Chapter 13 Section 1 Gases

Gas model Kinetic energy- energy due to motion Kinetic theory- tiny particles in all forms of matter are in constant motion. Gases are composed of particles that are small, hard, spheres. Gas particles are in rapid and constant random motion

Movement Gas particles travel in straight paths that are independent of each other. Gas particles will only change direction after a collision with another object. Collisions between gas molecules are elastic- no energy is lost.

Gas Pressure Gas pressure- the force exerted by a gas per unit of surface area of an object. It is the result of billions of simultaneous collisions of rapidly moving particles. Vacuum- empty space with no particles and no pressure. Atmospheric pressure- results from collisions of air molecules with objects.

Atmospheric pressure Barometers- measure atmospheric pressure. The SI unit of pressure is the pascal (Pa) One atmosphere(atm) is the pressure required to support 760mm of mercury in a barometer at sea level at 25 C So units could be pascals, kilopascals, atmospheres, mm of Hg, or torr. 1 atm = 760 mmHg= 760 torr =101.3 kPa

Kinetic energy and temperature When temperature rises, particles will move faster so they will have a greater kinetic energy. Kelvin temperature is directly proportional to average kinetic energy of particles.

Chapter 13 Section 2 Liquids

Kinetic theory Unlike gases, the particles in a liquid are attracted to each other. Vaporization- changing from a liquid to a gas. Evaporation- when vaporization occurs at the surface of a liquid that is not boiling. Vapor pressure- A force due to pressure of a gas above a liquid.

At constant vapor pressure, the number of vapor particles condensing equals the number of liquid particles vaporizing. This is called a state of equilibrium. Evaporation and condensation are still occuring, but there is no net change. Increase in temperature increases vapor pressure. Vapor pressure is measured with a manometer.
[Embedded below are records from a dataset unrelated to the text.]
Lemma op_ok op h ext : refs_ok h ext -> applicable dev op h ext ->
  exists h', exec op h = Some h' /\ refs_ok h' (ext_after malloc op h ext) /\ evolves op h ext h'.
Proof.
  intros Hok. destruct op as [a val|a val|a val|a val|a val|a e|a n|a index e|a key e|a key n|depth a e|a|a|n];
    try (simpl; intros (v & Ha & [x Hc] & Hh); unfold bt_value_integer_unsigned_set, bt_value_integer_signed_set,
      bt_value_real_set, bt_value_string_set; scalar_set; fail).
  - simpl. intros (v & x & Ha & Hc). unfold bt_value_bool_set. scalar_set.
  - intros [(v & Ha & [l Hc] & Hh) Hr]. destruct (append_ok h ext a v l e Hok Ha Hc Hh Hr) as (h' & Hx & Hok' & Hup).
    exists h'. split; [done|]. split; [done|]. eapply updates_evolves; [done|exact Hup|]. intros x w Hw.
    by apply (at_contents x a h v (fun c => match c with ArrayValue l => ArrayValue (l ++ [e]) | c => c end) _ w Ha Hc Hw).
  - intros Hap. destruct Hap as (v & Ha & [l Hc] & Hh). by eapply append_new_ok.
  - intros [(v & Ha & (l & Hc & Hi & Hst) & Hh) Hr].
    destruct (set_element_ok h ext a v l index e Hok Ha Hc Hh Hi Hst Hr) as (h' & Hx & Hok' & Hup).
    exists h'. split; [done|]. split; [done|]. eapply updates_evolves; [done|exact Hup|]. intros x w Hw.
    by apply (at_contents x a h v (fun c => match c with ArrayValue l => ArrayValue (<[Z.to_nat index := e]> l) | c => c end) _ w Ha Hc Hw).
  - intros [(v & Ha & (m & Hc & Hst) & Hh) Hr].
    destruct (insert_entry_ok h ext a v m key e Hok Ha Hc Hh Hst Hr) as (h' & Hx & Hok' & Hup).
    exists h'. split; [done|]. split; [done|]. eapply updates_evolves; [done|exact Hup|]. intros x w Hw.
    by apply (at_contents x a h v (fun c => match c with MapValue m => MapValue (<[key := e]> m) | c => c end) _ w Ha Hc Hw).
  - intros Hap. destruct Hap as (v & Ha & (m & Hc & Hst) & Hh). by eapply insert_new_ok.
  - by apply extend_ok.
  - intros (w & Ha & Hr). by apply (get_evolves h ext a w).
  - intros Ha. destruct (put_evolves h ext a Hok Ha) as (h' & Hp & Hok' & _ & Hev). by exists h'.
  - intros _. eexists. split; [reflexivity|]. by apply create_evolves.
Qed.
End ok.

(** * Reachability *)

Lemma contained_parent h x : 0 < contained h x -> exists p v, h !! p = Some v /\ x ∈ children v.
Proof.
  intros Hx. apply count_pos, list_elem_of_In, in_concat in Hx as (l & Hl & Hx).
  apply in_map_iff in Hl as ([p v] & <- & Hp). apply list_elem_of_In, elem_of_map_to_list in Hp.
  exists p, v. split; [done|]. by apply list_elem_of_In.
Qed.
(** When no value contains itself, the values of a store whose counts are right and
    not null are those that can be reached from a reference. *)
Lemma live_reached h ext rank : refs_ok h ext -> (forall x v, h !! x = Some v -> 0 < ref_count (v_base v)) ->
  (forall x y, has_element h x y -> (rank y < rank x)%nat) ->
  forall x, is_Some (h !! x) <-> exists r, 0 < owned ext r /\ rtc (has_element h) r x.
Proof.
  intros Hok Hpos Hrank x. split.
  - destruct (rank_bound h rank) as [n Hn].
    intros Hx. remember (n - rank x)%nat as d eqn:Hd. revert x Hx Hd.
    induction d as [d IH] using lt_wf_ind. intros x [v Hv] ->.
    pose proof (ro_count _ _ Hok x v Hv) as Hc. specialize (Hpos x v Hv).
    destruct (Z_lt_dec 0 (owned ext x)) as [Ho|Ho]; [by exists x|].
    destruct (contained_parent h x) as (p & w & Hp & Hx); [lia|].
    assert (Hpx : has_element h p x) by (by exists w).
    pose proof (Hrank p x Hpx). pose proof (Hn p w Hp).
    destruct (IH (n - rank p)%nat ltac:(lia) p) as (r & Hr & Hrp); [by eexists|done|].
    exists r. split; [done|]. by eapply rtc_r.
  - intros (r & Hr & Hrx). assert (is_Some (h !! r)) as Hs.
    { apply (ro_there _ _ Hok). pose proof (contained_nonneg h r). lia. }
    clear Hr. induction Hrx as [|r y x (v & Hv & Hy) _ IH]; [done|]. apply IH. by eapply children_there.
Qed.

(** Putting the only reference of an element, for the contents of its container
    without it: the element is freed, and the container stays. *)
Lemma put_only_ref debug hash_order h ext a v e mid :
  (forall m, hash_order m ≡ₚ map_to_list m) ->
  refs_ok h ext -> h !! a = Some v -> 0 < ext a -> ext e = 0 -> contained h e = 1 -> e <> bt_value_null ->
  contents v <> NullValue -> mid <> NullValue ->
  (forall x, count x (children (set_contents v mid)) + count x [e] = count x (children v)) ->
  exists h1, (forall d, bt_value_put_ref debug hash_order (recontent a d h) e = Some (recontent a d h1)) /\
    h1 !! e = None /\ is_Some (h1 !! a).
Proof.
  intros Hperm Hok Ha Hea Hee Hce Hnn Hn Hm Hmid.
  destruct (put_ref_ok debug hash_order Hperm (recontent a mid h) ext e) as (h1 & _ & Hok1 & Hk1 & Hf1).
  - rewrite <- (recontent_insert h a v) by done. eapply refs_recontent; [exact Hok|done|done|done| |].
    + intros x. unfold with_refs. pose proof (ro_ext _ _ Hok x). pose proof (count_nonneg x [e]). lia.
    + intros x. unfold with_refs. specialize (Hmid x). lia.
  - apply (ro_ext _ _ Hok).
  - assert (Hth : is_Some (h1 !! a)).
    { apply (ro_there _ _ Hok1). unfold owned. pose proof (contained_nonneg h1 a). case_decide; lia. }
    exists h1. split; [|split; [|done]].
    + intros d. rewrite <- (recontent_twice a d mid). by apply Hf1.
    + destruct (h1 !! e) as [w|] eqn:He; [exfalso|done].
      assert (Hcz : contained (recontent a mid h) e = 0).
      { rewrite <- (recontent_insert h a v), (contained_insert h a v) by done. specialize (Hmid e).
        rewrite count_cons, decide_True in Hmid by done. change (count e []) with 0 in Hmid. lia. }
      assert (Hc1 : contained h1 e = 0).
      { destruct (Z_lt_dec 0 (contained h1 e)) as [Hp|Hp]; [|pose proof (contained_nonneg h1 e); lia].
        destruct (contained_parent h1 e Hp) as (p & u & Hu & Hin).
        destruct (kept_value _ _ Hk1 p u Hu) as (t & Ht & [Hct _] & _). pose proof (contained_child _ p t e Ht) as Hle.
        assert (0 < count e (children t)); [|lia]. apply count_pos. unfold children in *. by rewrite <- Hct. }
      assert (Hz : ref_count (v_base w) = 0).
      { rewrite (ro_count _ _ Hok1 e w He). unfold owned. rewrite decide_False by done. lia. }
      pose proof (kept_zero_back _ _ Hk1 e w He Hz) as Hw.
      destruct (ro_there _ _ Hok e) as [u Hu]; [unfold owned; case_decide; lia|].
      pose proof (ro_count _ _ Hok e u Hu) as Hcu. unfold owned in Hcu. rewrite decide_False in Hcu by done.
      destruct (recontent_base a mid h e u (v_base u) Hu) as (u' & Hu' & Hb & _). rewrite Hu' in Hw. simplify_eq.
      rewrite Hb in Hz. lia.
Qed.

(** * Frozen values *)

(** In developer mode, an operation that is not the setting of a boolean does not
    change the contents of a frozen value. *)
Lemma after_frozen malloc op h ext new h' x v c' : applicable true op h ext -> (forall a z, op <> OpBoolSet a z) ->
  h !! x = Some v -> v_frozen v = true -> changes malloc op new h h' x (contents v) c' ->
  c' = contents v /\ (is_extension op = true -> Forall (fun y => y ∉ new) (kids (contents v))).
Proof.
  intros Hap Hnb Hx Hf Hch.
  assert (Hhot : forall a P, is_hot true h a P -> x <> a).
  { intros a P (w & Hw & _ & Hh) ->. simplify_eq. rewrite Hh in Hf; done. }
  destruct op; simpl in *; try (by exfalso; eapply Hnb); try (by split);
    first [apply Hhot in Hap|destruct Hap as [Hap _]; apply Hhot in Hap]; rewrite decide_False in Hch by done;
    [by split..|]; destruct Hch as [-> Hch]; by split.
Qed.

Lemma owned_not_new op h ext x : refs_ok h ext -> is_new op h ext x -> 0 < owned ext x -> False.
Proof.
  intros Hok Hn Ho. assert (is_Some (h !! x)) as [v Hv].
  { apply (ro_there _ _ Hok). pose proof (contained_nonneg h x). lia. }
  destruct op; simpl in Hn; try congruence. apply Hn. exists x. split; [done|constructor].
Qed.

Lemma frozen_step malloc op h h' ext ext' :
  applicable true op h ext -> (forall a z, op <> OpBoolSet a z) -> evolves malloc op h ext h' ->
  refs_ok h ext -> refs_ok h' ext' -> frozen_closed h ->
  frozen_closed h' /\ exists new : gset addr, (forall x, x ∈ new -> is_new op h ext x) /\
    agree (fun x => frozen_at h x /\ is_Some (h' !! x) /\ x ∉ new) h h' /\
    forall x, frozen_at h x -> is_Some (h' !! x) -> x ∉ new -> frozen_at h' x.
Proof.
  intros Hap Hnb (new & Hnew & Hev) Hok Hok' [Hel Hnull].
  assert (Hold : forall x v', h' !! x = Some v' -> x ∉ new -> exists v, h !! x = Some v /\ v_frozen v' = v_frozen v /\
    changes malloc op new h h' x (contents v) (contents v')).
  { intros x v' Hx Hn. pose proof (Hev x v' Hx) as He. by rewrite decide_False in He. }
  assert (Hkeep : forall x v v', h !! x = Some v -> v_frozen v = true -> h' !! x = Some v' -> x ∉ new ->
    contents v' = contents v /\ v_frozen v' = true /\ Forall (fun y => frozen_at h y /\ is_Some (h' !! y) /\ y ∉ new) (children v)).
  { intros x v v' Hx Hf Hx' Hn. destruct (Hold x v' Hx' Hn) as (u & Hu & Hfu & Hch). simplify_eq.
    destruct (after_frozen malloc op h ext new h' x v _ Hap Hnb Hx Hf Hch) as [Hc Hkids]. split; [done|]. split; [congruence|].
    pose proof (Hel x v Hx Hf) as Hall. rewrite Forall_forall in *. intros y Hy. split; [by apply Hall|]. split.
    - eapply (children_there h' ext' x v'); [done|done|]. unfold children in *. by rewrite Hc.
    - intros Hyn. pose proof (Hnew y Hyn) as Hin. destruct (is_extension op) eqn:E.
      + by apply (Hkids eq_refl y).
      + destruct (children_there h ext x v y Hok Hx Hy) as [w Hw]. destruct op; simpl in *; congruence. }
  assert (Hfr : forall x, frozen_at h x -> is_Some (h' !! x) -> x ∉ new -> frozen_at h' x).
  { intros x (v & Hv & Hf) [v' Hv'] Hn. exists v'. split; [done|]. by apply (Hkeep x v v'). }
  split; [split|exists new; split; [done|split; [|done]]].
  - intros x v' Hx' Hf'. destruct (decide (x ∈ new)) as [Hn|Hn].
    + pose proof (Hev x v' Hx') as He. rewrite decide_True in He by done. destruct He as [He _]. congruence.
    + destruct (Hold x v' Hx' Hn) as (v & Hv & Hf & _). destruct (Hkeep x v v' Hv ltac:(congruence) Hx' Hn) as (Hc & _ & Hall).
      assert (children v' = children v) as -> by (unfold children; by rewrite Hc).
      eapply Forall_impl; [exact Hall|]. intros y (Hy & Hy' & Hyn). by apply Hfr.
  - intros x v' Hx' Hc'. apply (ro_null _ _ Hok' x v' Hx') in Hc'. subst x.
    assert (bt_value_null ∉ new) as Hn.
    { intros Hin. apply (owned_not_new op h ext bt_value_null Hok); [by apply Hnew|]. unfold owned. rewrite decide_True by done.
      pose proof (ro_ext _ _ Hok bt_value_null). lia. }
    destruct (Hold _ v' Hx' Hn) as (v & Hv & -> & _). apply (Hnull _ v Hv). by apply (ro_null _ _ Hok _ v Hv).
  - intros x v [(v0 & Hv0 & Hf) [[v' Hv'] Hn]] Hx. simplify_eq. destruct (Hkeep x v0 v' Hv0 Hf Hv' Hn) as (Hc & _ & Hall).
    split; [by exists v'|done].
Qed.

(** Steps of a client that keeps a reference to [a], without the setting of
    booleans, in developer mode. *)
Inductive value_steps (debug : bool) (malloc : values -> addr)
    (hash_order : gmap (list Z) addr -> list (list Z * addr)) (a : addr) :
    values -> (addr -> Z) -> values -> (addr -> Z) -> Prop :=
| StepsDone h ext : value_steps debug malloc hash_order a h ext h ext
| StepsOp op h ext h1 h2 ext2 :
    applicable true op h ext -> (forall b z, op <> OpBoolSet b z) ->
    exec true debug malloc hash_order op h = Some h1 -> 0 < ext_after malloc op h ext a ->
    value_steps debug malloc hash_order a h1 (ext_after malloc op h ext) h2 ext2 ->
    value_steps debug malloc hash_order a h ext h2 ext2.

Lemma frozen_steps debug malloc hash_order a h ext h2 ext2 :
  (forall h, h !! malloc h = None) -> (forall m, hash_order m ≡ₚ map_to_list m) ->
  value_steps debug malloc hash_order a h ext h2 ext2 -> forall n h0, refs_ok h ext -> frozen_closed h -> frozen_at h a ->
  same eq n h0 h a a -> same eq n h0 h2 a a.
Proof.
  intros Hm Hp. induction 1 as [|op h ext h1 h2 ext2 Hap Hnb Hex Hext Hsteps IH]; intros n h0 Hok Hcl Ha Hs; [done|].
  destruct (op_ok true debug malloc hash_order Hm Hp op h ext Hok Hap) as (h1' & Hex' & Hok1 & Hev).
  assert (h1' = h1) as -> by congruence.
  destruct (frozen_step malloc op h h1 ext _ Hap Hnb Hev Hok Hok1 Hcl) as (Hcl1 & new & Hnew & Hag & Hfr).
  assert (is_Some (h1 !! a)) as Ha1.
  { apply (ro_there _ _ Hok1). unfold owned. pose proof (contained_nonneg h1 a). case_decide; lia. }
  assert (Han : a ∉ new).
  { intros Hin. pose proof (Hnew a Hin) as Hn. destruct Ha as (v & Hv & _). destruct op; simpl in Hn, Hext; try congruence.
    apply Hn. exists a. split; [unfold owned; case_decide; lia|constructor]. }
  apply IH; [done|done|by apply Hfr|].
  apply (same_change eq n (fun _ => True) (fun x => frozen_at h x /\ is_Some (h1 !! x) /\ x ∉ new) h0 h0 h h1); try done.
  intros u v _ Hv. split; [by exists v|by apply Forall_true].
Qed.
Boiling point The temperature at which vapor pressure of the liquid is equal to the external pressure. Boiling results when liquid is heated to a high enough temperature for the particles to turn into vapor. Normal boiling point- the boiling point of a liquid at a pressure of 101.3 kPa.

Chapter 13 Section 3 Solids

Solids The particles of solids are packed tightly together in an organized pattern. The melting point is the temperature that a solid turns into a liquid. A crystal is a substance in which the particles are arranged in a 3-dimensional orderly pattern. Ionic solids have high melting points, molecular solids have low melting points.

Unit cell- the smallest group of particles within a crystal that retain the geometric shape. Allotropes- two or more molecular forms of the same element in the same state. Amorphous solid- randomly arranged Glass- transparent solid that is the result of material cooling without crystalizing. Glasses do not melt but gradually soften when heated.

Chapter 13 Section 4 State Changes

Changes of state Boiling- liquid to gas Melting- solid to liquid Freezing – liquid to solid Condensation- gas to liquid Sublimation- solid to gas Desublimation- gas to solid

Phase diagrams Phase diagrams give the conditions of temperature and pressure at which a substance exists as solid, liquid, and gas. Conditions of equilibrium between two states are indicated by a line on the diagram. Triple point- The point where all three curves meet. All three phases exist at equilibrium with each other.